Milly Campbell Quotes in Revolutionary Road
Beginning with a quick, audacious dismantling of the Knox Business Machines Corporation, which made her laugh, he moved out confidently onto broader fields of damnation until he had laid the punctured myth of Free Enterprise at her feet; then, just at the point where any further talk of economics might have threatened to bore her, he swept her away into cloudy realms of philosophy and brought her lightly back to earth with a wise-crack.

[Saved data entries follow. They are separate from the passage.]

Lemma map_l3_page_spec devs s va pa mt ac ex :
  vm_ok devs s -> va_ok va -> va mod PAGE_SIZE = 0 ->
  0 <= pa < 2 ^ 48 -> pa mod PAGE_SIZE = 0 -> backed devs (mems s) va pa ->
  let d := encode_l3_page_descriptor pa mt ac ex in
  match map_l3_page va pa mt ac ex s with
  | (Ok _, s') =>
      vm_ok devs s' /\ grows s s' /\
      forall v, va_ok v -> leaf_of s' v = if pre 3 v =? pre 3 va then d else leaf_of s v
  | (Err e, s') =>
      vm_ok devs s' /\ grows s s' /\ (forall v, va_ok v -> leaf_of s' v = leaf_of s v) /\
      map_failed s s' va d e
  | (Panic, _) => False
  end.
Proof.
  intros Hok Hva Hal Hpa Hpal Hb d. unfold map_l3_page, sbind at 1, stry.
  destruct (tables (mems s)) as [|root rest] eqn:Ht.
  { unfold guest_stage2_page_table_root. pose proof Ht as Ht'. unfold tables in Ht.
    pose proof (rw_each _ (vo_regions _ _ Hok)) as Hw. rewrite Forall_forall in Hw.
    destruct (find_usage _ (mems s)) as [[r|r|r]|] eqn:Ef; cbn;
      try (split_and!; [done|apply grows_refl|done|by left]).
    apply find_usage_Some in Ef as [Hi _]. by destruct (Hw _ Hi). }
  rewrite (root_spec devs s root rest) by done.
  change (table_slot va L1_SHIFT) with (idx 1 va). change (table_slot va L2_SHIFT) with (idx 2 va).
  change (table_slot va L3_SHIFT) with (idx 3 va). unfold sbind at 1.
  pose proof (next_table_spec devs s root rest 0 va root Hok Ht ltac:(lia) Hva eq_refl) as H1.
  destruct (next_table root (idx 1 va) s) as [[l2|e|] s1]; [| |done].
  2:{ destruct H1 as (-> & -> & Hc). split_and!; [done|apply grows_refl|done|right; by left]. }
  destruct H1 as (Hok1 & Hg1 & Hl1 & Hh1).
  destruct (gr_tables _ _ Hg1) as (new1 & Ht1). rewrite Ht, <- app_comm_cons in Ht1. unfold sbind at 1.
  pose proof (next_table_spec devs s1 root _ 1 va l2 Hok1 Ht1 ltac:(lia) Hva Hh1) as H2.
  destruct (next_table l2 (idx 2 va) s1) as [[l3|e|] s2]; [| |done].
  2:{ destruct H2 as (-> & -> & Hc). split_and!; [done..|right; by left]. }
  destruct H2 as (Hok2 & Hg2 & Hl2 & Hh2).
  destruct (gr_tables _ _ Hg2) as (new2 & Ht2). rewrite Ht1, <- app_comm_cons in Ht2.
  pose proof (grows_trans _ _ _ Hg1 Hg2) as Hg.
  assert (Hl : forall v, va_ok v -> leaf_of s2 v = leaf_of s v) by (intros; by rewrite Hl2, Hl1).
  unfold sbind, sread. assert (Hcur : mem s2 (slot l3 (idx 3 va)) = leaf_of s va).
  { rewrite <- Hl by done. unfold leaf_of, s2_leaf. by rewrite Ht2, Hh2. }
  rewrite Hcur. unfold S2_VALID at 1. rewrite land_single_bit by lia. fold d.
  pose proof (leaf_of_ok devs s va Hok Hva) as Hlo.
  destruct (Z.testbit (leaf_of s va) 0) eqn:E0.
  - destruct (Z.eqb_spec (leaf_of s va) d) as [Hd|Hd]; cbn [negb]; unfold sret, sfail.
    + split_and!; [done..|]. intros v Hv. rewrite Hl by done.
      destruct (Z.eqb_spec (pre 3 v) (pre 3 va)) as [Hp|]; [|done]. by rewrite (leaf_of_page s v va).
    + split_and!; [done..|]. right. right. split_and!; [done| |done]. intros Hz. by rewrite Hz in E0.
  - destruct Hlo as [Hz|(pa' & mt' & ac' & ex' & He & _)].
    2:{ by rewrite He, encode_valid in E0. }
    unfold set_memory.
    destruct (fill_page devs s2 root _ va l3 pa mt ac ex Hok2 Ht2 Hva Hal Hpa Hpal) as (Hok3 & Hg3 & Hl3);
      [eapply backed_mono; [|done]; intros r; by apply (gr_backing _ _ Hg)|done|].
    split_and!; [done|by eapply grows_trans|].
    intros v Hv. rewrite Hl3 by done. by rewrite Hl.
Qed.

And how did she feel about the death of Dylan Thomas? And didn’t she agree that this generation was the least vital and most terrified in modern times? He was at the top of his form. He was making use of material that had caused Milly Campbell to say "Oh that's so true, Frank!" and of older, richer stuff that had once helped to make him the most interesting person April Johnson had ever met. He even touched on his having been a longshoreman. Through it all, though, ran a bright and skillfully woven thread that was just for Maureen: a portrait of himself as decent but disillusioned young family man, sadly and bravely at war with his environment.
"In order to agree with that," she said, "I'd have to have a very strange and very low opinion of reality. Because you see I happen to think this is unrealistic. I think it's unrealistic for a man with a fine mind to go on working like a dog year after year at a job he can’t stand, coming home to a house he can’t stand in a place he can’t stand either, to a wife who's equally unable to stand the same things, living among a bunch of frightened little—my God, Frank, I don’t have to tell you what's wrong with this environment—I’m practically quoting you. Just last night when the Campbells were here, remember what you said about the whole idea of suburbia being to keep reality at bay? You said everybody wanted to bring up their children in a bath of sentimentality. You said—”
"I know what I said. I didn’t think you were listening, though. You looked sort of bored."
"I was bored. That's part of what I'm trying to say. I don't think I've ever been more bored and depressed and fed up in my life than I was last night. All that business about Helen Givings's son on top of everything else, and the way we all grabbed at it like dogs after meat; I remember looking at you and thinking 'God, if only he'd stop talking.' Because everything you said was based on this great premise of ours that we're somehow very special and superior to the whole thing, and I wanted to say 'But we're not! Look at us! We're just like the people you're talking about! We are the people you're talking about!' I sort of had—I don’t know, contempt for you, because you couldn't see the terrific fallacy of the thing.”
And she had managed to give every room of it the spare, stripped-down, intellectual look that April Wheeler called "interesting." Well, almost every room. Feeling fond and tolerant as he rolled his shoe rag into a waxy cylinder, Shep Campbell had to admit that this particular room, this bedroom, was not a very sophisticated place. Its narrow walls, papered in a big floral design of pink and lavender, held careful bracket shelves that in turn held rows of little winking frail things made of glass; its windows served less as windows than as settings for puffed effusions of dimity curtains, and the matching dimity skirts of its bed and dressing table fell in overabundant pleats and billows to the carpet. It was a room that might have been dreamed by a little girl alone with her dolls and obsessed with the notion of making things nice for them among broken orange crates and scraps of cloth in a secret shady corner of the back yard…and whose quick, frightened eyes, as she worked, would look very much like the eyes that now searched this mirror for signs of encroaching middle age.
And the funny part, he suddenly realized, the funny part was that he meant it. Looking at her now in the lamplight, this small, rumpled, foolish woman, he knew he had told the truth. Because God damn it, she was alive, wasn’t she? If he walked over to her chair right now and touched the back of her neck, she would close her eyes and smile, wouldn’t she? Damn right, she would…Then she would go to bed, and in the morning she'd get up and come humping downstairs again in her torn dressing gown with its smell of sleep and orange juice and cough syrup and stale deodorants, and go on living.